本発明は炉心溶融物を受け止めるコアキャッチャに関する。
原子力発電所に備えられた原子炉格納容器の機能は、万一重大な事故が発生し、炉心内の放射性物質が原子炉圧力容器から放出されても、それらを原子炉格納容器内に閉じ込めることで発電所敷地周辺への漏洩を防ぐことである。例えば、改良沸騰水型原子炉(以下において「ABWR」と称することがある)において、原子炉圧力容器に繋がる配管が破断した場合には、非常用炉心冷却装置等の起動により炉心に冷却水が供給され当該炉心は冷却される。
しかし、極めて小さい確率で、非常用炉心冷却装置の起動失敗等に起因して炉心冷却が不十分となり、炉心が溶融し高温の炉心溶融物が原子炉格納容器床面に落下する可能性がある。炉心溶融物の落下後に注水等で冷却が行われないと、床面のコンクリートと炉心溶融物が非凝縮性ガスを発生しながら反応し、コンクリートを侵食する可能性がある。炉心溶融物とコンクリートの反応は極力抑制することが望ましく、また、当該反応で発生する非凝縮性ガスによる原子炉格納容器の加圧も極力抑制することが望ましい。
そこで、炉心溶融物が原子炉格納容器下部床面に落下する場合を想定して、炉心溶融物を冷却する工学的安全施設の一つにコアキャッチャがある。コアキャッチャは、原子炉格納容器の下部床面上に設置される設備であり、炉心溶融物を受け止め、当該炉心溶融物を下面側から冷却する。

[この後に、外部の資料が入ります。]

(** The handler of [PUT /api/shops/:id], lines 121-149, run after
    [upload.single('photo')]. *)
Definition update_shop_handler (e : Env) (params_id : string)
    (req_body : option Body) (file : option File) : M Response :=
  try_catch
    (let* found := findOne e 0 params_id in
     match found with
     | None => not_found
     | Some shop =>
         let* body := destructure req_body in
         let* place := getPlaceName e (body_latitude body) (body_longitude body) in
         let shop := assign_fields e body place shop in
         let* shop :=
           match file with
           | Some f =>
               remove_photo (photo shop) ;;
               ret (set_photo (upload_ref f) shop)
           | None => ret shop
           end in
         save e 1 false shop ;;
         respond 200 (JShop shop)
     end)
    (fun _ => respond 500 (JError "Failed to update shop")).

(** The handler on a request whose body was parsed. *)
Definition update_shop (e : Env) (params_id : string) (body : Body)
    (file : option File) : M Response :=
  update_shop_handler e params_id (Some body) file.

コアキャッチャの構造に関する技術としては、原子炉圧力容器の下方に位置し、冷却水注入配管から供給される冷却水が流れる放射状に延びた複数の冷却チャンネル(冷却流路)を有する本体部と、当該本体部の上部に犠牲コンクリート層を形成したものがある(特開2007−225356号公報参照)。特に、当該技術では、金属に複数の凸部(冷却フィン)を設けるとともに、当該金属における当該凸部側の底面に平板(底蓋)を取り付け、当該凸部及び当該板によって挟まれる空間を冷却チャンネル(冷却流路)としている。
特開2007−225356号公報
上記文献の技術では、凸部(冷却フィン)を設けた金属の底面に対して、平板状の蓋部を取り付けることで冷却チャンネルを形成する構造を採用している。すなわち、2つの異なる部材を接合して冷却チャンネルを構成しているため、当該凸部と当該蓋部の接合部(接合面)に隙間が発生しやすく、当該隙間からの水漏れによる水密性の低減が懸念される。コアキャッチャの水密性が低減すると、炉心溶融物の冷却能力が低下する。
本発明の目的は水密性に優れたコアキャッチャを提供することにある。
本発明は、上記目的を達成するために、原子炉炉心が溶融した際に原子炉圧力容器を貫通した炉心溶融物を受け止めるコアキャッチャにおいて、略皿状に形成された構造体と、当該構造体によって支持され、耐熱材で形成された犠牲層とを備え、前記構造体は、冷却水が流通される複数の配管を前記皿形状の骨組部材として有し、さらに当該複数の配管を面的に接続して前記皿形状を形成する板部材を有するものとする。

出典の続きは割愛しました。